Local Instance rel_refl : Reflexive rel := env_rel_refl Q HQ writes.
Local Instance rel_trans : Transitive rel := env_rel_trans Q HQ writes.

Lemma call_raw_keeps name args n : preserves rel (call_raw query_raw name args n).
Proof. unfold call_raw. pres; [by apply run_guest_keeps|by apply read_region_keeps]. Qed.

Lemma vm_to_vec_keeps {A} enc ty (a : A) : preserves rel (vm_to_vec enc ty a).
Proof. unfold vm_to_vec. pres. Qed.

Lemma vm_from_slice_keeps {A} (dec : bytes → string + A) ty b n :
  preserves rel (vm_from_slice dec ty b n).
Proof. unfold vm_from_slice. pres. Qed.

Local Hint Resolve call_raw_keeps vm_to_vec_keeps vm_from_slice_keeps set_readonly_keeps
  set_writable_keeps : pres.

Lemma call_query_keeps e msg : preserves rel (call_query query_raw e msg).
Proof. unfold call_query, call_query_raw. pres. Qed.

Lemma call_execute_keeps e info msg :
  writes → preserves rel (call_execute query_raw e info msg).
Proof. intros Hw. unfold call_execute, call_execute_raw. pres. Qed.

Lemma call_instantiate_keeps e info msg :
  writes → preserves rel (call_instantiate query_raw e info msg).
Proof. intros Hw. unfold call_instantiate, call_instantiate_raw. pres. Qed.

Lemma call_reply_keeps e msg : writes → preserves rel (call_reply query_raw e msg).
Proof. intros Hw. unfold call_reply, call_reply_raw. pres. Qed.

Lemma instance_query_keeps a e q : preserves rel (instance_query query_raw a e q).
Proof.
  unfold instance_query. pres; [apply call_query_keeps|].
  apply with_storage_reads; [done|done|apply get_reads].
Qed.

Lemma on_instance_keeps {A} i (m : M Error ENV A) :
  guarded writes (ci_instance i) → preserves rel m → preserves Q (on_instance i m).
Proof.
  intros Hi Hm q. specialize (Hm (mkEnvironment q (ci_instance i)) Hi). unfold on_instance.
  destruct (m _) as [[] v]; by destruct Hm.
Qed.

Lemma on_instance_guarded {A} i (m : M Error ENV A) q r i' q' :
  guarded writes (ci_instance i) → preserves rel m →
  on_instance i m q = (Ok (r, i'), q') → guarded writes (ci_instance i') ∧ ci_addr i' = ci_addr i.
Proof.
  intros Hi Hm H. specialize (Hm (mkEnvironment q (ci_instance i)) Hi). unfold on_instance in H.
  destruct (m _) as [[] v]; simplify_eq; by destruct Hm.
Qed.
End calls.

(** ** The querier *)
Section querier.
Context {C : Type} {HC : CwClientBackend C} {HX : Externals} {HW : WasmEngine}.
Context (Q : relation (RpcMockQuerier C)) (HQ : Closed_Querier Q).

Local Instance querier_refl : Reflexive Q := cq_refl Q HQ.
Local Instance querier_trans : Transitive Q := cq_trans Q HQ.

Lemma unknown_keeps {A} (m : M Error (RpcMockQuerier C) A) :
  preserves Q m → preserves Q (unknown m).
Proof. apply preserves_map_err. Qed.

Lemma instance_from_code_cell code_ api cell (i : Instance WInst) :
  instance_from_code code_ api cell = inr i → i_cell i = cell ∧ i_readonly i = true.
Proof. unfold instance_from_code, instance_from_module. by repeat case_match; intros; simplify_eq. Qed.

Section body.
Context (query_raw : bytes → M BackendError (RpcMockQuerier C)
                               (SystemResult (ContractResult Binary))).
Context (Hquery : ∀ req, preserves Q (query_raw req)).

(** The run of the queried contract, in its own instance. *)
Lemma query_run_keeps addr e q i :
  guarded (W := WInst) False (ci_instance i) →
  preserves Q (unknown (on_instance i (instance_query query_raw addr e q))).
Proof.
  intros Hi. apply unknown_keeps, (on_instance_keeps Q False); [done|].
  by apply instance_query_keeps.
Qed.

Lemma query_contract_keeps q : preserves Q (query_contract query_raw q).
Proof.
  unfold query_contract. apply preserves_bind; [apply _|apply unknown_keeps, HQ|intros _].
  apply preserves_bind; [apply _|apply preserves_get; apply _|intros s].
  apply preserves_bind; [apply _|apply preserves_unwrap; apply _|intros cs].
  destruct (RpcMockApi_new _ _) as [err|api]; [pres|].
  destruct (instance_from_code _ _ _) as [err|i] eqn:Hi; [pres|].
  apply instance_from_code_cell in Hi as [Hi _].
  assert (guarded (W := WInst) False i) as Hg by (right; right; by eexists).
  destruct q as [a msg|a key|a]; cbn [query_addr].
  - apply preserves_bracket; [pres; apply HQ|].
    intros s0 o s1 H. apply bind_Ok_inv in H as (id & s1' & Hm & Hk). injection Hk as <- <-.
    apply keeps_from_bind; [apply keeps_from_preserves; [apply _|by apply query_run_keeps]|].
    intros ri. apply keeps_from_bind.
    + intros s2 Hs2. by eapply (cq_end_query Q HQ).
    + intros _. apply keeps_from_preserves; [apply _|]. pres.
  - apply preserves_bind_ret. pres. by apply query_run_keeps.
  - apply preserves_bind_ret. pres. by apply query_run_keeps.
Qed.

· · ·

What is required
For each line of the material that includes the word "writes", make a copy.

Response to the task
Local Instance rel_refl : Reflexive rel := env_rel_refl Q HQ writes.
Local Instance rel_trans : Transitive rel := env_rel_trans Q HQ writes.
  writes → preserves rel (call_execute query_raw e info msg).
  writes → preserves rel (call_instantiate query_raw e info msg).
Lemma call_reply_keeps e msg : writes → preserves rel (call_reply query_raw e msg).
  guarded writes (ci_instance i) → preserves rel m → preserves Q (on_instance i m).
  guarded writes (ci_instance i) → preserves rel m →
  on_instance i m q = (Ok (r, i'), q') → guarded writes (ci_instance i') ∧ ci_addr i' = ci_addr i.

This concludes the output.